Provided data
-*-
(* ===== verification/ProcInv.v ===== *)
(** * Process identifiers

    No two processes have the same pid: an invariant of every operation on the
    process table, kept also at every point where an operation gives up the CPU
    to others that keep it. *)

From S2P Require Import Prelude CString Riscv Kalloc Vm Spinlock Proc.

(** ** Invariants across sleeping *)

(** [I] holds whenever the thread sleeps, and it goes on from any state with
    [I] that others can have made of it ([R]). *)
Fixpoint upholds {S A} (I : S -> Prop) (R : S -> S -> Prop) (Q : A -> S -> Prop) (r : res S A) : Prop :=
  match r with
  | Ret a s => Q a s
  | Panic _ => True
  | NoFuel => True
  | Sleep _ s k => I s /\ forall s', I s' -> R s s' -> upholds I R Q (k s')
  end.

Definition stays {S A} (I : S -> Prop) (R : S -> S -> Prop) (P : S -> Prop) (m : M S A) (Q : A -> S -> Prop) : Prop :=
  forall s, P s -> upholds I R Q (m s).

Section Stays.
Context {S : Type} (I : S -> Prop) (R : S -> S -> Prop).

Lemma stays_bind {A B} P (Q : A -> S -> Prop) (Q' : B -> S -> Prop) (m : M S A) (f : A -> M S B) :
  stays I R P m Q -> (forall a, stays I R (Q a) (f a) Q') -> stays I R P (bind m f) Q'.
Proof.
  intros Hm Hf s HP. specialize (Hm s HP). unfold bind. induction (m s) as [a s1|msg| |c s1 k IH]; simpl in *; auto.
  - apply Hf, Hm.
  - destruct Hm as [H1 H2]. split; auto.
Qed.

Lemma stays_ret {A} P (a : A) (Q : A -> S -> Prop) : (forall s, P s -> Q a s) -> stays I R P (ret a) Q.
Proof. intros HQ s HP. apply HQ, HP. Qed.
Lemma stays_gets {A B} P (g : S -> A) (f : A -> M S B) Q :
  (forall a, stays I R (fun s => P s /\ g s = a) (f a) Q) -> stays I R P (bind (gets g) f) Q.
Proof. intros Hf s HP. rewrite bind_gets. apply Hf. auto. Qed.
Lemma stays_modify P (f : S -> S) (Q : unit -> S -> Prop) : (forall s, P s -> Q tt (f s)) -> stays I R P (modify f) Q.
Proof. intros HQ s HP. apply HQ, HP. Qed.
Lemma stays_panic {A} P msg (Q : A -> S -> Prop) : stays I R P (panic msg) Q.
Proof. intros s HP. exact Logic.I. Qed.
Lemma stays_nofuel {A} P (Q : A -> S -> Prop) : stays I R P nofuel Q.
Proof. intros s HP. exact Logic.I. Qed.
Lemma stays_pre {A} (P P' : S -> Prop) (m : M S A) Q : (forall s, P s -> P' s) -> stays I R P' m Q -> stays I R P m Q.
Proof. intros HP Hm s Hs. apply Hm, HP, Hs. Qed.
Lemma stays_when P b (m : M S unit) : stays I R P m (fun _ => P) -> stays I R P (when b m) (fun _ => P).
Proof. intros Hm. destruct b; [exact Hm|]. apply stays_ret. auto. Qed.

(** Predicates that others leave alone while the thread sleeps. *)
Definition stable (P : S -> Prop) : Prop :=
  (forall s, P s -> I s) /\ forall s s', P s -> I s' -> R s s' -> P s'.

Lemma stays_zoom {T A} (l : lens S T) (m : M T A) P : stable P -> (forall x s, P s -> P (set l x s)) ->
  stays I R P (zoom l m) (fun _ => P).
Proof.
  intros [H1 H2] Hl s HP. unfold zoom. generalize (m (view l s)). intros r. revert s HP.
  induction r as [a x|msg| |c x k IH]; intros s HP; simpl; auto.
  split; [apply H1, Hl, HP|]. intros s' HI HR. apply IH. eapply H2; [|exact HI|exact HR]. apply Hl, HP.
Qed.
Lemma stays_acquire (l : lens S bool) (P Q : S -> Prop) : (forall s, P s -> Q (set l true s)) -> stays I R P (acquire l) (fun _ => Q).
Proof. intros Hl s HP. unfold acquire. destruct (view l s); simpl; auto. Qed.
Lemma stays_release (l : lens S bool) (P Q : S -> Prop) : (forall s, P s -> Q (set l false s)) -> stays I R P (release l) (fun _ => Q).
Proof. intros Hl s HP. unfold release. destruct (view l s); simpl; auto. Qed.
End Stays.

(** ** Pids *)

Section Pids.
Context {E : Type} `{PE : ProcEnv E} (trampoline forkret : Z) (proc_at xstate_at : Z -> Z) (me : Z).
Implicit Types s : ps E.

Record pids_ok (s : ps E) : Prop := {
  po_next : 1 <= ps_nextpid s < 2 ^ 31;
  po_pid : forall p, 0 <= p < NPROC -> p_state (ps_proc s p) <> UNUSED -> 1 <= p_pid (ps_proc s p) < ps_nextpid s;
  po_inj : forall p q, 0 <= p < NPROC -> 0 <= q < NPROC ->
    p_state (ps_proc s p) <> UNUSED -> p_state (ps_proc s q) <> UNUSED ->
    p_pid (ps_proc s p) = p_pid (ps_proc s q) -> p = q
}.

(** When the thread goes on it is the running process again, and the entries of
    other processes that it has locked are as it left them. *)
Definition resumed (s s' : ps E) : Prop :=
  ps_cur s' = ps_cur s /\ p_state (ps_proc s' (ps_cur s)) = RUNNING /\
  forall q, q <> ps_cur s -> p_lock (ps_proc s q) = true -> ps_proc s' q = ps_proc s q.

(** In process [me], which is running. *)
Definition at_me (s : ps E) : Prop := ps_cur s = me /\ 0 <= me < NPROC.
Definition in_proc (s : ps E) : Prop :=
  pids_ok s /\ at_me s /\ p_state (ps_proc s (ps_cur s)) = RUNNING.

(** Besides, holding the lock of entry [p], which is not its own and in state [st]. *)
Definition owns_entry (p : Z) (st : procstate) (s : ps E) : Prop :=
  in_proc s /\ 0 <= p < NPROC /\ p <> ps_cur s /\ p_lock (ps_proc s p) = true /\ p_state (ps_proc s p) = st.

Abbreviation keeps := (stays pids_ok resumed).

Lemma in_proc_stable : stable pids_ok resumed in_proc.
Proof. split; [intros s H; apply H|]. intros s s' (H1 & H2 & H3) HI (E1 & E2 & E3). split; [exact HI|]. unfold at_me in *. rewrite E1. auto. Qed.

Lemma owns_stable p st : stable pids_ok resumed (owns_entry p st).
Proof.
  split; [intros s H; apply H|]. intros s s' (H0 & H1 & H2 & H3 & H4) HI HR.
  split; [eapply in_proc_stable; eauto|]. destruct HR as (E1 & E2 & E3). rewrite E1, (E3 p H2 H3). auto.
Qed.

(** A change of an entry that gives no new pid. *)
Lemma set_proc_pids p f s : (p_state (f (ps_proc s p)) = UNUSED \/ (p_pid (f (ps_proc s p)) = p_pid (ps_proc s p) /\
    (p_state (ps_proc s p) = UNUSED -> p_state (f (ps_proc s p)) = UNUSED))) -> pids_ok s -> pids_ok (set_proc p f s).
Proof.
  intros [Hu|[Ep Hs]] [H1 H2 H3].
  - split; [exact H1| |]; simpl; unfold upd.
    + intros q Hq. destruct (q =? p); [congruence|auto].
    + intros q r Hq Hr. destruct (q =? p), (r =? p); try congruence. auto.
  - assert (Hx : forall q, p_pid (upd (ps_proc s) p (f (ps_proc s p)) q) = p_pid (ps_proc s q) /\
      (p_state (upd (ps_proc s) p (f (ps_proc s p)) q) <> UNUSED -> p_state (ps_proc s q) <> UNUSED)).
    { intros q. unfold upd. destruct (Z.eqb_spec q p) as [->|]; [split; [exact Ep|tauto]|auto]. }
    split; [exact H1| |]; simpl.
    + intros q Hq Hn. destruct (Hx q) as [-> Hs']. auto.
    + intros q r Hq Hr Hn1 Hn2. destruct (Hx q) as [-> Hs1], (Hx r) as [-> Hs2]. auto.
Qed.

(** Changes that keep pid and state. *)
Definition plain (f : proc -> proc) : Prop := forall x, p_pid (f x) = p_pid x /\ p_state (f x) = p_state x.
-*-
To do
In how many lines of the material above does the word "view" occur? Give the number and no other text.

Finished exercise
3